Sitting on the Wall

It’s hard to get anything done when I’ve spent half the day outside sitting on the wall separating my dad’s property from the one next door so that people looking at the house can have privacy, but luckily, I don’t need to get anything done. I can simply sit and enjoy the blossoms dancing in the warm winter air. (80 degrees today. And it’s still technically winter!)

It’s funny that I dreaded this period in my life when the house was on the market making my time not my own, when homelessness (or rather rootlessness) was incipient, when things were about to change in some as yet unfathomable way. But none of this is bothering me at all. In fact, other people are more concerned about what I am going to do than I am.

Either things will work out or they won’t. It’s as simple as that. And if they don’t work out, there is nothing I can do now to make them work out because I don’t know what the conditions will be at that particular time, so there’s no point in worrying about it.

My situation is apparently one that galvanizes imaginations. Each person’s suggestion for what I should do is more a response to their own yearnings and inclinations than to my needs. Buying an RV and living in an RV park was one of today’s suggestions. The woman admitted it is what she would do and thought it was a good idea for me. And yet, if I did get an RV, why would I stay in one place? The whole point of a recreation vehicle is to go recreationing.

But there are dance classes to take into consideration  . . .

I have offers of spare rooms and couches for a few days that I can accept in an emergency. Or I could stay in a motel. Or take off on a road trip.
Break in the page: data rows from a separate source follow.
(** The parser [_add_command] leaves under the command's name when it
    returns. *)
Definition subparser_of (c : command_settings) : result ArgumentParser :=
  match with_arguments (new_parser [name c] (long_help c)) (args c) with
  | Return p => Return (set_defaults p "func" (VFunc (function c)))
  | Raise e => Raise e
  end.

(** The option string of a parameter documented as optional. *)
Definition option_of (name : string) : string := ("--" ++ name)%string.

(** Whether a parameter is documented as optional: [pa.is_optional] is
    [True], and neither [False] nor [None]. *)
Definition documented_optional (pa : DocstringParam) : bool :=
  truthy (match is_optional pa with Some b => VBool b | None => VNone end).

(** The action [_add_command] configures for a documented parameter of
    type [ty]: a flag, one or more strings, or at most one value of the
    type; an option [--name] when the parameter is documented as optional,
    a positional argument otherwise. *)
Definition action_for (pa : DocstringParam) (ty : builtin) : Action :=
  let optional := documented_optional pa in
  let opts := if optional then [option_of (arg_name pa)] else [] in
  if eq_bool ty then
    store_true_action opts (arg_name pa) (VBool false) (negb optional)
                      (description pa)
  else if eq_list ty then
    store_action opts (arg_name pa) ONE_OR_MORE py_str VNone (negb optional)
                 (description pa)
  else
    store_action opts (arg_name pa) OPTIONAL ty VNone false (description pa).

(** The parser of a command with one argument [a], bound to [f]. *)
Definition parser_with (name : string) (description : option string)
    (a : Action) (f : Py.function) : ArgumentParser :=
  {| prog := [name]; Argparse.description := description;
     _actions := [help_action; a];
     _option_string_actions :=
       [("-h", 0); ("--help", 0)] ++ map (fun o => (o, 1)) (option_strings a);
     _defaults := [("func", VFunc f)];
     _has_negative_number_optionals := false |}.

(** What parsing one argument string [t] for the only parameter [n] of a
    command gives, by what the type [ty] makes of [t]; a rejected string is
    reported as an error of [argument_name]. *)
Definition converted (p : ArgumentParser) (n : string) (f : Py.function)
    (ty : builtin) (argument_name t : string) : presult (Namespace * list string) :=
  match call ty t with
  | Converted v => POk ([(n, v); ("func", VFunc f)], [])
  | Rejected => error p (Some argument_name) (invalid_value t)
  | Thrown (ArgumentError a m) => error p a m
  | Thrown e => PError e
  end.

(** What a returned [add_function] went through: the parsed docstring [d],
    the argument settings [args] and the parser [p] it leaves under the
    function's name. *)
Definition registration (f : Py.function) (d : Docstring)
    (args : list arg_settings) (p : ArgumentParser) : Prop :=
  parse (__doc__ f) = Return d
  /\ arg_settings_of (params d) = Return args
  /\ subparser_of (settings_of f d args) = Return p.

(** The state after [add_function] was called on each function of [fs],
    in order, whatever the calls raised. *)
Fixpoint register_all (fs : list Py.function) (s : state) : state :=
  match fs with
  | [] => s
  | f :: fs' => register_all fs' (snd (add_function f s))
  end.

(** The state after a [render_menu] that returned. *)
Definition parsed (s : state) (ns : Namespace) : state :=
  {| self := {| _parser := _parser (self s); _subparsers := _subparsers (self s);
                _args := Some ns |};
     console := console s |}.

(** The state [render_menu] leaves when it raises [NoArgumentsPassed]. *)
Definition after_no_arguments (s : state) (ns : Namespace) : state :=
  {| self := {| _parser := _parser (self s); _subparsers := _subparsers (self s);
                _args := Some ns |};
     console := console s
                ++ [Stdout (Line "no arguments passed to cli")]
                ++ [Stdout (HelpOf [])] |}.

(** ** Names *)

Definition is_identifier_char (c : ascii) : bool :=
  let n := nat_of_ascii c in
  ((65 <=? n)%nat && (n <=? 90)%nat) || ((97 <=? n)%nat && (n <=? 122)%nat)
  || Str.is_digit c || Ascii.eqb c "_"%char.

Fixpoint all_identifier_chars (s : string) : bool :=
  match s with
  | EmptyString => true
  | String c s' => is_identifier_char c && all_identifier_chars s'
  end.

(** [s.isidentifier()], for ASCII text *)
Definition identifier (s : string) : bool :=
  match s with
  | EmptyString => false
  | String c _ => negb (Str.is_digit c) && all_identifier_chars s
  end.

(** Attribute names of the parsed result with a use of their own: the two
    bookkeeping fields, and argparse's store of unrecognized arguments. *)
Definition reserved : list string := ["cmd"; "func"; _UNRECOGNIZED_ARGS_ATTR].

End WithCollaborators.

End ScriptCommands.


(* ===================================================================== *)
(** * A concrete environment *)
(* ===================================================================== *)

(** Collaborators for the examples: a [builtins] namespace with [int] next
    to [bool], [list] and [str], and the docstrings of three commands. *)
Module Example.
Import Py Argparse DocstringParser ScriptCommands.

Inductive other_builtin := py_int.

Fixpoint digits_value (s : string) (acc : Z) : Z :=
  match s with
  | EmptyString => acc
  | String c s' => digits_value s' (10 * acc + Z.of_nat (nat_of_ascii c - 48))%Z
  end.

(** [int(s)] for an optional sign followed by decimal digits *)
Definition int (s : string) : conversion :=
  let number (body : string) (sign : Z) :=
    if negb (String.eqb body "") && Str.all_digits body
    then Converted (VInt (sign * digits_value body 0))
    else Rejected in
  match s with
  | String c body =>
      if Ascii.eqb c "-"%char then number body (-1)%Z
      else if Ascii.eqb c "+"%char then number body 1%Z
      else number s 1%Z
  | EmptyString => Rejected
  end.

#[export] Instance builtins : Builtins := {|
  other := other_builtin;
  other_getattr := fun n => if String.eqb n "int" then Some py_int else None;
  other_callable := fun _ => true;
  other_call := fun _ => int
|}.

Definition param (n t : string) (optional : bool) (text : string) : DocstringParam :=
  {| arg_name := n; type_name := Some t; is_optional := Some optional;
     description := Some text |}.

Definition toggle_doc : string :=
  "Switch it.

Args:
    verbose (bool, optional): say more
".

Definition tag_doc : string :=
  "Tag it.

Args:
    names (list): the tags
".

Definition count_doc : string :=
  "Count.

Args:
    n (int): how many
".

Definition broken_doc : string :=
  "Broken.

Args:
    x (Widget): not a builtin
".

(** What docstring_parser makes of these texts. *)
#[export] Instance docstrings : TextParser := {|
  parse_text := fun text =>
    if String.eqb text toggle_doc then
      Return {| short_description := Some "Switch it."; long_description := None;
                params := [param "verbose" "bool" true "say more"] |}
    else if String.eqb text tag_doc then
      Return {| short_description := Some "Tag it."; long_description := None;
                params := [param "names" "list" false "the tags"] |}
    else if String.eqb text count_doc then
      Return {| short_description := Some "Count."; long_description := None;
                params := [param "n" "int" false "how many"] |}
    else if String.eqb text broken_doc then
      Return {| short_description := Some "Broken."; long_description := None;
                params := [param "x" "Widget" false "not a builtin"] |}
    else if String.eqb text "Do it." then
      Return {| short_description := Some "Do it."; long_description := None;
                params := [] |}
    else Raise (ParseError text)
|}.

Definition toggle : Py.function :=
  {| __name__ := "toggle"; __doc__ := Some toggle_doc; id := 1 |}.
Definition tag : Py.function :=
  {| __name__ := "tag"; __doc__ := Some tag_doc; id := 2 |}.
Definition count : Py.function :=
  {| __name__ := "count"; __doc__ := Some count_doc; id := 3 |}.
Definition run : Py.function :=
  {| __name__ := "run"; __doc__ := Some "Do it."; id := 4 |}.
Definition broken : Py.function :=
  {| __name__ := "broken"; __doc__ := Some broken_doc; id := 5 |}.
Definition undocumented : Py.function :=
  {| __name__ := "undocumented"; __doc__ := None; id := 6 |}.
Definition garbled : Py.function :=
  {| __name__ := "garbled"; __doc__ := Some "???"; id := 7 |}.

(** A fresh process. *)
Definition start : state := {| self := __init__; console := [] |}.

Definition menu : state := register_all [toggle; tag; count; run] start.

End Example.


(* ===================================================================== *)
(** * Properties *)
(* ===================================================================== *)

Module Properties.
Import Py Argparse DocstringParser ScriptCommands.

Section WithCollaborators.
Context `{B : Builtins} `{T : TextParser}.

(** ** Dictionaries *)

Lemma get_set_same (V : Type) k (v : V) d : Dict.get k (Dict.set k v d) = Some v.
Proof.
  induction d as [|[k' v'] d IH]; simpl.
  - now rewrite String.eqb_refl.
  - destruct (String.eqb k k') eqn:E; simpl.
    + now rewrite String.eqb_refl.
    + now rewrite E.
Qed.

Lemma get_set_other (V : Type) k k' (v : V) d :
  k <> k' -> Dict.get k (Dict.set k' v d) = Dict.get k d.
Proof.
  intros N. induction d as [|[k2 v2] d IH]; simpl.
  - destruct (String.eqb_spec k k'); congruence.
  - destruct (String.eqb_spec k' k2); simpl.
    + subst. destruct (String.eqb_spec k k2); congruence.
    + destruct (String.eqb_spec k k2); auto.
Qed.

Lemma mem_set_other (V : Type) k k' (v : V) d :
  k <> k' -> Dict.mem k (Dict.set k' v d) = Dict.mem k d.
Proof. intros N. unfold Dict.mem. now rewrite get_set_other. Qed.

(** ** The methods and the attributes they leave alone *)

Ltac run_method :=
  repeat (unfold bind, lift, get_self, set_subparsers, set_args, write, ret,
          raise in *; simpl in * ).
(** The request from "강남" with no result asked for: the resolver
    returns and the gate refuses what it returned. *)
Lemma resolver_then_gate_witness :
  ∃ out,
    origin_resolver_node decimal_float decimal_int
      (<["topn" := PScalar (VInt 0)]> state_gangnam) = Ok out ∧
    ensure_origin_valid decimal_float decimal_int out ≠ Ok tt.
Proof.
  assert (∃ out,
            origin_resolver_node decimal_float decimal_int
              (<["topn" := PScalar (VInt 0)]> state_gangnam) = Ok out ∧
            out !! "topn" = Some (PScalar (VInt 0)))
    as (out & H & Htopn) by (eexists; split; reflexivity).
  exists out. split; [exact H|].
  destruct (resolver_then_gate decimal_float decimal_int _ _ H)
    as (n & radius & Hn & _ & _ & Hiff).
  rewrite Htopn in Hn. injection Hn as <-.
  intros Hok. apply Hiff in Hok as [Hn _]. lia.
Defined.

(** A manual request for "강남" that also carries text where the
    coordinates should be. *)
Definition state_gangnam_garbage : gmap string pyval :=
  {[ "origin_mode" := PScalar (VStr "manual");
     "origin_label" := PScalar (VStr "강남");
     "origin_lat" := PScalar (VStr "north");
     "origin_lon" := PScalar VNone ]}.

Lemma manual_preset_overrides_coordinates_witness :
  ∃ out,
    origin_resolver_node decimal_float decimal_int state_gangnam_garbage = Ok out ∧
    out !! "lat" = Some (PScalar (VFloat 37.4979)) ∧
    out !! "lon" = Some (PScalar (VFloat 127.0276)) ∧
    out !! "origin_label" = Some (PScalar (VStr "강남")).
Proof.
  apply (manual_preset_overrides_coordinates decimal_float decimal_int
           state_gangnam_garbage "manual" "강남" (37.4979, 127.0276)%R);
    reflexivity.
Defined.

Lemma resolver_returns_iff_witness :
  ∃ out, origin_resolver_node decimal_float decimal_int state_gangnam = Ok out.
Proof.
  apply (proj1 (resolver_returns_iff decimal_float decimal_int state_gangnam)).
  exists "manual". split; [reflexivity|]. right. split; [reflexivity|].
  left. eexists. reflexivity.
Defined.

(** A context for the recommender that already holds a center, [None]. *)
Definition state_centered : gmap string pyval :=
  {[ "rows" := PRows []; "lat" := PScalar (VFloat 37.5512);
     "lon" := PScalar (VFloat 126.9882); "center" := PScalar VNone ]}.

Lemma agent_c_recommendations_witness :
  (∃ out, agent_c decimal_float decimal_int state_centered = Ok out ∧
          out !! "center" = Some (PScalar VNone)) ∧
  rmap (λ out, out !! "recommendations")
    (agent_c decimal_float decimal_int
       (<["radius_km" := PScalar (VStr "  ")]> state_centered)) =
  rmap (λ out, out !! "recommendations")
    (agent_c decimal_float decimal_int
       (<["radius_km" := PScalar VNone]> state_centered)).
Proof.
  split.
  - assert (∃ out, agent_c decimal_float decimal_int state_centered = Ok out)
      as [out H] by (eexists; reflexivity).
    exists out. split; [exact H|].
    destruct (proj1 (agent_c_recommendations decimal_float decimal_int state_centered)
                out H) as (lat & lon & _ & _ & Hc & _).
    exact Hc.
  - apply (proj2 (agent_c_recommendations decimal_float decimal_int state_centered)).
    reflexivity.
Defined.

Lemma agent_e_map_html_witness :
  ∃ out, agent_e decimal_float render_plain state_recommended = Ok out.
Proof.
  apply (proj1 (agent_e_map_html decimal_float render_plain state_recommended)).
  left. reflexivity.
Defined.

Lemma agent_d_answers_witness :
  ∃ out answer,
    agent_d repr_plain settings_set chat_up state_recommended
    = (Ok out, [EvRemoteChat]) ∧
    out !! "answer" = Some (PScalar (VStr answer)) ∧ answer ≠ "".
Proof.
  assert (∃ out, agent_d repr_plain settings_set chat_up state_recommended
                 = (Ok out, [EvRemoteChat])) as [out H] by (eexists; reflexivity).
  destruct (agent_d_answers repr_plain settings_set chat_up _ _ _ H)
    as (answer & recs & _ & Ha & Hne & _).
  by exists out, answer.
Defined.

Lemma run_gangnam_returns :
  ∃ out, run_o_to_d decimal_float decimal_int repr_plain settings_unset chat_down
           render_plain [] "manual" 37.4979 127.0276 "강남" "야경 추천" 2
           (Some 3%R) None = (Ok out, RUN_NODES).
Proof.
  unfold run_o_to_d. fold run_state_gangnam. rewrite gate_passes_gangnam.
  eexists. reflexivity.
Qed.

Lemma run_o_to_d_trace_witness :
  ∃ out a,
    run_o_to_d decimal_float decimal_int repr_plain settings_unset chat_down
      render_plain [] "manual" 37.4979 127.0276 "강남" "야경 추천" 2
      (Some 3%R) None = (Ok out, RUN_NODES) ∧
    out !! "rows" = Some (PRows []) ∧
    out !! "answer" = Some (PScalar (VStr a)) ∧ a ≠ "".
Proof.
  destruct run_gangnam_returns as [out H].
  destruct (run_o_to_d_trace decimal_float decimal_int repr_plain settings_unset
              chat_down render_plain _ _ _ _ _ _ _ _ _ _ _ H)
    as (_ & _ & Hrows & _ & recs & h & a & _ & _ & Ha & Hne & _).
  by exists out, a.
Defined.

(** The legacy run with no result asked for and no center. *)
Lemma run_c_to_d_trace_witness :
  ∃ out evs,
    run_c_to_d decimal_float decimal_int repr_plain settings_unset chat_down
      render_plain [] 37.5512 126.9882 "야경" 0 None None None = (Ok out, evs) ∧
    out !! "center" = Some (PPair 37.5512 126.9882).
Proof.
  assert (∃ out evs,
            run_c_to_d decimal_float decimal_int repr_plain settings_unset chat_down
              render_plain [] 37.5512 126.9882 "야경" 0 None None None = (Ok out, evs))
    as (out & evs & H) by (eexists _, _; reflexivity).
  destruct (run_c_to_d_trace decimal_float decimal_int repr_plain settings_unset
              chat_down render_plain _ _ _ _ _ _ _ _ _ _ H) as (_ & Hc & _).
  by exists out, evs.
Defined.

Lemma build_dummy_returns :
  ∃ idx', build_index repr_plain get_embedder_const dummy_rows EMPTY_INDEX
          = (Ok tt, idx') ∧ length (docs idx') = 2.
Proof. eexists. split; reflexivity. Qed.

Lemma build_index_outcome_witness :
  build_index repr_plain get_embedder_const [] index_two = (Ok tt, EMPTY_INDEX) ∧
  ∃ idx', build_index repr_plain get_embedder_const dummy_rows EMPTY_INDEX
          = (Ok tt, idx') ∧
          length (docs idx') = 2.
Proof.
  split.
  - by apply (proj1 (build_index_outcome repr_plain get_embedder_const [] index_two)).
  - destruct build_dummy_returns as (idx' & H & _). exists idx'. split; [done|].
    by destruct (proj2 (proj2 (build_index_outcome repr_plain get_embedder_const
                                 dummy_rows EMPTY_INDEX)) idx' ltac:(done) H)
      as [Hlen _].
Defined.

Lemma build_then_search_witness :
  ∃ idx' hits,
    build_index repr_plain get_embedder_const dummy_rows EMPTY_INDEX = (Ok tt, idx') ∧
    search argsort_stable idx' "야경" 1 = Ok hits ∧
    length hits = 1.
Proof.
  destruct build_dummy_returns as (idx' & H & Hlen). exists idx'.
  destruct (build_then_search repr_plain get_embedder_const argsort_stable
              dummy_rows EMPTY_INDEX idx' "야경" 1 argsort_stable_spec)
    as (hits & Hs & Hl); [done|done|lia|exact H| |].
  - intros e m [= <- <-].
    split; [by rewrite !length_map|]. apply Forall_fmap, Forall_true. done.
  - by exists hits.
Defined.

(** A raw row as the API client hands it on: every value a string. *)
Definition raw_row : gmap string scalar :=
  {[ "NUM" := VStr " 1 "; "TITLE" := VStr " 남산타워 "; "ADDR" := VStr " 서울시 용산구 ";
     "LA" := VStr "37"; "LO" := VStr " 127 "; "URL" := VStr " http://namsan.com ";
     "OPERATING_TIME" := VStr "10:00~22:00 "; "TEL_NO" := VStr "" ]}.

Lemma raw_row_text : Forall (λ k, text_or_none (row_get raw_row k)) FIELDS.
Proof.
  repeat apply Forall_cons_2;
    first [apply Forall_nil_2 | by left | right; by eexists].
Qed.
Or any number of things.

People keep telling me I have to make a decision, if not now then soon, and I just shrug off that dictum. Again, this advice is more of a response to their fearful imaginings than my reality. I don’t have to make a decision. I can simply do whatever is I feel like doing when the time comes. Knowing me, I’ll probably cry. Grief seems to rise up during times of change, because I am reminded of why I am so rootless, but even that is okay.

But for now I am enjoying sitting on the wall and letting the future take care of itself.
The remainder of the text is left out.